La promesa que Jesús nos hizo de quedarse con nosotros hasta el final de los tiempos se hace realidad en la Eucaristía “donde se contiene todo el bien espiritual, es decir, Cristo mismo, nuestra Pascua y Pan vivo, que por su Carne vivificada por el Espíritu Santo, da vida a los hombres” (Presbyterorum Ordinis, 5).
Hay un fragmento del primer libro de los Reyes que relata un episodio de la vida del profeta Elías, un hombre al que Dios había dado la misión de luchar contra las injusticias de su tiempo. En uno de esos momentos se vio forzado a huir al desierto. Después de caminar una larga jornada bajo un sol ardiente, Elías cayó exhausto y deseó la muerte. Ya no podía más. Fue en ese instante en que el Señor le dijo: Levántate y come que el camino es superior a tus fuerzas (1Re 19,4). Entonces Elías se levantó y vio delante suyo un pan y una jarra de agua. El profeta, fortalecido con aquella comida, siguió con la misión que Dios le había encargado. El pan que Dios provee a Elías prefigura un pan aún más maravilloso que está a nuestra disposición: La Eucaristía! El pan para el camino, el alimento que sustenta nuestra vida diaria.
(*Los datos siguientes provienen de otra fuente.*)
Lemma C5_playback_witness :
  let sd := @IDP.handle_event Euler.solver4
              (Pygame.MOUSEBUTTONDOWN (50, 650)%Z) (@IDP.initial Euler.solver4) in
  let ss := @ISP.initial Euler.solver2 in
  ((IDP.frame sd <= length IDP.t_eval)%nat /\
   ((IDP.frame sd < length IDP.t_eval)%nat ->
    exists a b c d,
      IDP.draw_pendulum sd
      = Ok (IDP.set_frame (IDP.frame sd + 1) sd, Some (a, b, c, d)) /\
      nth_error (IDP.x1 sd) (IDP.frame sd) = Some a /\
      nth_error (IDP.y1 sd) (IDP.frame sd) = Some b /\
      nth_error (IDP.x2 sd) (IDP.frame sd) = Some c /\
      nth_error (IDP.y2 sd) (IDP.frame sd) = Some d) /\
   (IDP.frame sd = length IDP.t_eval -> IDP.draw_pendulum sd = Ok (sd, None)) /\
   (forall k, IDP.running sd = true ->
      exists r, @IDP.main_loop Euler.solver4 (repeat [] k) sd = Ok r /\
                IDP.frame (fst r)
                = Nat.min (IDP.frame sd + k) (length IDP.t_eval)) /\
   (forall events : list Pygame.Event,
      let after := @IDP.handle_events Euler.solver4 events sd in
      IDP.frame after
      = (if existsb Pygame.is_MOUSEBUTTONUP events then 0%nat else IDP.frame sd) /\
      ((IDP.frame after < length IDP.t_eval)%nat ->
       exists a b c d,
         @IDP.loop_body Euler.solver4 events sd
         = Ok (IDP.set_frame (IDP.frame after + 1) after, Some (a, b, c, d)) /\
      nth_error (IDP.x1 after) (IDP.frame after) = Some a /\
      nth_error (IDP.y1 after) (IDP.frame after) = Some b /\
      nth_error (IDP.x2 after) (IDP.frame after) = Some c /\
      nth_error (IDP.y2 after) (IDP.frame after) = Some d) /\
      (IDP.frame after = length IDP.t_eval ->
       @IDP.loop_body Euler.solver4 events sd = Ok (after, None))) /\
   (forall batches : list (list Pygame.Event),
      Forall (fun events => existsb Pygame.is_MOUSEBUTTONUP events = false) batches ->
      exists r,
        @IDP.main_loop Euler.solver4 batches sd = Ok r /\
        IDP.frame (fst r)
        = Nat.min (IDP.frame sd + length (snd r)) (length IDP.t_eval) /\
        (IDP.running sd = true ->
         Forall (fun events => ~ In Pygame.QUIT events) batches ->
         length (snd r) = length batches))) /\
  ((ISP.frame ss <= length ISP.t_eval)%nat /\
   ((ISP.frame ss < length ISP.t_eval)%nat ->
    exists a b,
      ISP.draw_pendulum ss
      = Ok (ISP.set_frame (ISP.frame ss + 1) ss, Some (a, b)) /\
      nth_error (ISP.x1 ss) (ISP.frame ss) = Some a /\
      nth_error (ISP.y1 ss) (ISP.frame ss) = Some b) /\
   (ISP.frame ss = length ISP.t_eval -> ISP.draw_pendulum ss = Ok (ss, None)) /\
   (forall k, ISP.running ss = true ->
      exists r, @ISP.main_loop Euler.solver2 (repeat [] k) ss = Ok r /\
                ISP.frame (fst r)
                = Nat.min (ISP.frame ss + k) (length ISP.t_eval)) /\
   (forall events : list Pygame.Event,
      let after := @ISP.handle_events Euler.solver2 events ss in
      ISP.frame after
      = (if existsb Pygame.is_MOUSEBUTTONUP events then 0%nat else ISP.frame ss) /\
      ((ISP.frame after < length ISP.t_eval)%nat ->
       exists a b,
         @ISP.loop_body Euler.solver2 events ss
         = Ok (ISP.set_frame (ISP.frame after + 1) after, Some (a, b)) /\
      nth_error (ISP.x1 after) (ISP.frame after) = Some a /\
      nth_error (ISP.y1 after) (ISP.frame after) = Some b) /\
      (ISP.frame after = length ISP.t_eval ->
       @ISP.loop_body Euler.solver2 events ss = Ok (after, None))) /\
   (forall batches : list (list Pygame.Event),
      Forall (fun events => existsb Pygame.is_MOUSEBUTTONUP events = false) batches ->
      exists r,
        @ISP.main_loop Euler.solver2 batches ss = Ok r /\
        ISP.frame (fst r)
        = Nat.min (ISP.frame ss + length (snd r)) (length ISP.t_eval) /\
        (ISP.running ss = true ->
         Forall (fun events => ~ In Pygame.QUIT events) batches ->
         length (snd r) = length batches))).
Proof.
  apply (C5_playback Euler.solver4 Euler.solver2).
  - exact euler_solver4_samples.
  - exact euler_solver2_samples.
  - apply reach_double_event, reach_double_initial.
  - apply reach_simple_initial.
Defined.
(** X6: The narrative has a table for a label exactly when the forest has a
    tree and the rule set has an enabled tabulated rule of that name. *)
Theorem table_exists_iff rules forest c st label :
  run rules forest c = Ok st ->
  od_mem label (separate_report st) = true <->
  (exists t, Tree t ∈ forest) /\
  (exists r, r ∈ rules /\ Rule.name r = label /\ Rule.enabled r = true
             /\ Rule.separate_report r = true).
Proof.
  intros Hrun. unfold run in Hrun. rewrite (for_each_table_keys _ _ _ _ _ label Hrun).
  cbn. rewrite andb_true_iff, !existsb_exists. split.
  - intros [(item & Hin%list_elem_of_In & Hi) (r & Hr%list_elem_of_In & Ht)].
    destruct item as [t|]; [|done]. split; [eauto|]. exists r.
    unfold tabulated_named in Ht.
    apply andb_true_iff in Ht as [[? ?]%andb_true_iff ?%bool_decide_eq_true]. done.
  - intros [(t & Ht) (r & Hr & Hn & He & Hs)]. split.
    + exists (Tree t). split; [by apply list_elem_of_In | done].
    + exists r. split; [by apply list_elem_of_In|].
      unfold tabulated_named. rewrite He, Hs. cbn. by apply bool_decide_eq_true.
Qed.

Lemma tree_body_rows rules extra st item st' label :
  tree_body rules extra st item = Ok st' ->
  rows_of label (separate_report st')
  = rows_of label (separate_report st) ++ tree_rows extra rules label item.
Proof.
  destruct item as [t|]; [|intros [= <-]; cbn; by rewrite app_nil_r].
  intros (name & m & Hn & _ & ->)%tree_body_Ok.
  edestruct close_tree_result_dict as (_ & -> & _).
  unfold rule_loop. rewrite foldl_rule_body_rows. cbn. by rewrite Hn.
Qed.

(** X7: The table of a label holds, when the run ends, one row for every pair
    of a tree and an enabled tabulated rule of that name that matches it,
    trees in forest order and, for one tree, rules in rule order. *)
Theorem table_rows_of_run rules forest c st label :
  run rules forest c = Ok st ->
  rows_of label (separate_report st)
  = concat (tree_rows (extra_check_args_of c) rules label <$> forest).
Proof.
  unfold run. change (concat _) with ([] ++ concat
    (tree_rows (extra_check_args_of c) rules label <$> forest)).
  change (@nil Row) with (rows_of label (separate_report init)) at 1.
  generalize init. induction forest as [|item forest IH]; intros st0.
  - intros [= <-]. cbn. by rewrite app_nil_r.
  - cbn. intros (st1 & H1 & H2)%bind_Ok.
    rewrite (IH _ H2), (tree_body_rows _ _ _ _ _ label H1). by rewrite app_assoc.
Qed.

Lemma records_of_append label k r d :
  records_of label (result_dict_append k r d)
  = records_of label d ++ (if bool_decide (k = label) then [r] else []).
Proof.
  unfold records_of, result_dict_append. rewrite od_get_adjust, od_get_setdefault.
  case_bool_decide.
  - by destruct (od_get label d).
  - rewrite app_nil_r. by destruct (od_get label d).
Qed.

Lemma filter_table_record_snoc (l : list ResultRecord) (r : ResultRecord) :
  filter (fun x => is_table_record x = true) (l ++ [r])
  = filter (fun x => is_table_record x = true) l
    ++ (if is_table_record r then [r] else []).
Proof.
  rewrite filter_app. f_equal. rewrite filter_cons, filter_nil.
  by destruct (is_table_record r).
Qed.

Lemma rule_body_mirror extra ty name is_pb tasks m acc r label :
  filter (fun x => is_table_record x = true) (records_of label (acc_result_dict acc))
    = row_record <$> rows_of label (acc_separate_report acc) ->
  filter (fun x => is_table_record x = true)
    (records_of label (acc_result_dict (rule_body extra ty name is_pb tasks m acc r)))
  = row_record <$> rows_of label
      (acc_separate_report (rule_body extra ty name is_pb tasks m acc r)).
Proof.
  intros Hacc. rewrite rule_body_rows, fmap_app, <- Hacc. clear Hacc.
  unfold rule_body, in_table, tabulated_match, table_row.
  destruct (Rule.enabled r); cbn -[records_of]; [|by rewrite app_nil_r].
  destruct (Rule.check r tasks extra) as [matched message]; cbn -[records_of].
  destruct matched, (Rule.separate_report r), is_pb; cbn -[records_of];
    rewrite ?app_nil_r, ?records_of_append; try done;
    case_bool_decide; cbn -[records_of]; rewrite ?app_nil_r; try done;
    rewrite filter_table_record_snoc; cbn -[records_of]; by rewrite ?app_nil_r.
Qed.

Lemma foldl_rule_body_mirror extra ty name is_pb tasks m rules acc label :
  filter (fun x => is_table_record x = true) (records_of label (acc_result_dict acc))
    = row_record <$> rows_of label (acc_separate_report acc) ->
  filter (fun x => is_table_record x = true)
    (records_of label
       (acc_result_dict (foldl (rule_body extra ty name is_pb tasks m) acc rules)))
  = row_record <$> rows_of label
      (acc_separate_report (foldl (rule_body extra ty name is_pb tasks m) acc rules)).
Proof.
  revert acc. induction rules as [|r rules IH]; intros acc Hacc; [done|].
  change (foldl ?f acc (r :: rules)) with (foldl f (f acc r) rules).
  apply IH. by apply rule_body_mirror.
Qed.

Lemma for_each_mirror rules extra forest st st' label :
  for_each (tree_body rules extra) st forest = Ok st' ->
  filter (fun x => is_table_record x = true) (records_of label (result_dict st))
    = row_record <$> rows_of label (separate_report st) ->
  filter (fun x => is_table_record x = true) (records_of label (result_dict st'))
    = row_record <$> rows_of label (separate_report st').
Proof.
  revert st. induction forest as [|item forest IH]; intros st; [by intros [= <-]|].
  cbn. intros (st1 & H1 & H2)%bind_Ok Hst. apply (IH _ H2).
  destruct item as [t|]; [|by injection H1 as <-].
  apply tree_body_Ok in H1 as (name & m & _ & _ & ->).
  edestruct close_tree_result_dict as (-> & -> & _).
  unfold rule_loop. by apply foldl_rule_body_mirror.
Qed.

Lemma table_rows_mirror_records rules forest c st label :
  run rules forest c = Ok st ->
  filter (fun x => is_table_record x = true) (records_of label (result_dict st))
  = row_record <$> rows_of label (separate_report st).
Proof. intros Hrun. by eapply for_each_mirror. Qed.

End Tables.

(** ** One entry per rule name *)

Section UniqueKeys.
Context `{Imports}.

Lemma od_mem_false_not_key {V : Type} (k : string) (d : odict V) :
  od_mem k d = false -> k ∉ d.*1.
Proof.
  intros Hm ([k' v] & Hk & Hin)%list_elem_of_fmap. cbn in Hk. subst k'.
  apply od_elem_of_get in Hin as [x Hx]. unfold od_mem in Hm. by rewrite Hx in Hm.
Qed.
(** * Deep-RL-Stocks: the trading environment, the replay buffer and the
      DDPG training step, embedded from [models/environment.py] and
      [models/model.py].

    Conventions of the embedding.
    - A Python [int] is a [Z]; [//] and [%] by a positive divisor are
      [Z.div] and [Z.modulo] (both round towards minus infinity).
    - A Python [float] (and a numpy / torch scalar) is a rational [Q],
      and so a finite value.  Where the code takes float64 values into
      float32 tensors ([ReplayBuffer.sample]) and where it updates
      float32 parameters in place (the soft update of [DDPG.train]), the
      rounding to the nearest float is written out with [Float.round];
      elsewhere arithmetic is exact.
    - A Python [str] is a [string] whose characters are the code points
      below 256.
    - A call that can raise returns an [outcome]; attributes that an
      object may not have yet are [option] fields, and reading one that
      is missing raises [AttributeError]. *)

From Stdlib Require Import ZArith QArith Qabs Qround Lqa Lia String Ascii.
From Stdlib Require Import List Bool.
From stdpp Require Import base list.
Import ListNotations.

Local Open Scope string_scope.
Local Open Scope Z_scope.

(** ** Python run-time: exceptions, strings, [int()] *)

Module Py.

(** The exceptions the modelled code can raise.  Messages are kept only
    where the source writes them. *)
Inductive exn : Type :=
| ValueError (msg : string)
| IndexError
| AttributeError (attr : string)
| OverflowError
| DataNotFoundError
| Exception_ (msg : string).

Inductive outcome (A : Type) : Type :=
| Ret (a : A)
| Raise (e : exn).
Arguments Ret {A} a.
Arguments Raise {A} e.

#[export] Instance outcome_ret : MRet outcome := fun A a => Ret a.
#[export] Instance outcome_bind : MBind outcome := fun A B f m =>
  match m with
  | Ret a => f a
  | Raise e => Raise e
  end.

(** The exceptions raised as a bare [Exception]. *)
Definition is_exception (e : exn) : bool :=
  match e with
  | Exception_ _ => true
  | _ => false
  end.

(** [self.attr] for an attribute that may be unset. *)
Definition getattr {A} (name : string) (field : option A) : outcome A :=
  match field with
  | Some a => Ret a
  | None => Raise (AttributeError name)
  end.

(** [xs[i]] on a Python list, for a non-negative literal index. *)
Definition getitem {A} (xs : list A) (i : nat) : outcome A :=
  match xs !! i with
  | Some a => Ret a
  | None => Raise IndexError
  end.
La existencia humana es una peregrinación a la Jerusalén del Cielo donde la Trinidad nos espera. Y frecuentemente experimentamos que es un viaje lleno de grandes desafíos y en muchas ocasiones, nos identifiquemos con el desaliento y el cansancio de Elías, al percibir la desproporción entre el camino a seguir y nuestras fuerzas.
San Juan Pablo II enseña que en el humilde signo del pan y del vino, transformados en su cuerpo y en su sangre, Cristo camina con nosotros como nuestra fuerza y nuestro viático y nos convierte en testigos de esperanza para todos. (Ecclesia de Eucharistia, 62). Y al igual que en el pasaje de Emaús, el Señor nos habla en el camino de nuestra vida, y al reconocerlo en la fracción del pan, nos infunde el deseo de anunciarle a todos que Cristo ha resucitado y que es el Salvador de la humanidad y la esperanza de todos los pueblos.
Cuando era joven, leí un libro de meditaciones espirituales donde se sugería recitar las palabras de San Pablo cada vez que se recibía la Sagrada Comunión: “¡Ya no soy yo quien vive sino que Cristo vive en mí!” De hecho, el pan eucarístico, nos hace vivir la misma vida de Cristo convirtiéndose en el alimento que transforma nuestra vida y nos sustenta para seguir cualquier camino, incluso el más escabroso.
En la Última Cena, Jesucristo tomó pan en sus manos, lo partió (Mc 14,22) y en cada Eucaristía, Cristo se hace pan partido para poder compartirse y repartirse con todos. La Eucaristía adquiere sentido hoy desde un pan que se fracciona en favor de la vida, en realidades significativas de entrega y donación. Y al recibirlo, nos comprometemos desde nuestras acciones a construir reconciliación, paz y justicia, con un espíritu de solidaridad que sobrepase todo límite étnico, religioso y cultural como anticipo al banquete donde irrumpirá de manera definitiva la novedad del Reino. Hagámonos nosotros pan partido para poder compartirnos y repartirnos con los demás, especialmente con los pobres y los olvidados.
Como señala el Papa Francisco, “El Cuerpo de Cristo es el Pan de los últimos tiempos, capaz de dar vida, y vida eterna, porque la sustancia de este pan es Amor.” En un mundo herido por la soledad, la pobreza y el sufrimiento, la celebración de la eucaristía nos reta a vivir una existencia comprometida en el amor. Y Porque el pan eucarístico es el mismo Jesucristo, la celebración del misterio eucarístico nos exige ser pan para nuestros hermanos y ser comunidades cristianas sustentadas por el único alimento que no perece: La Sagrada Eucaristía.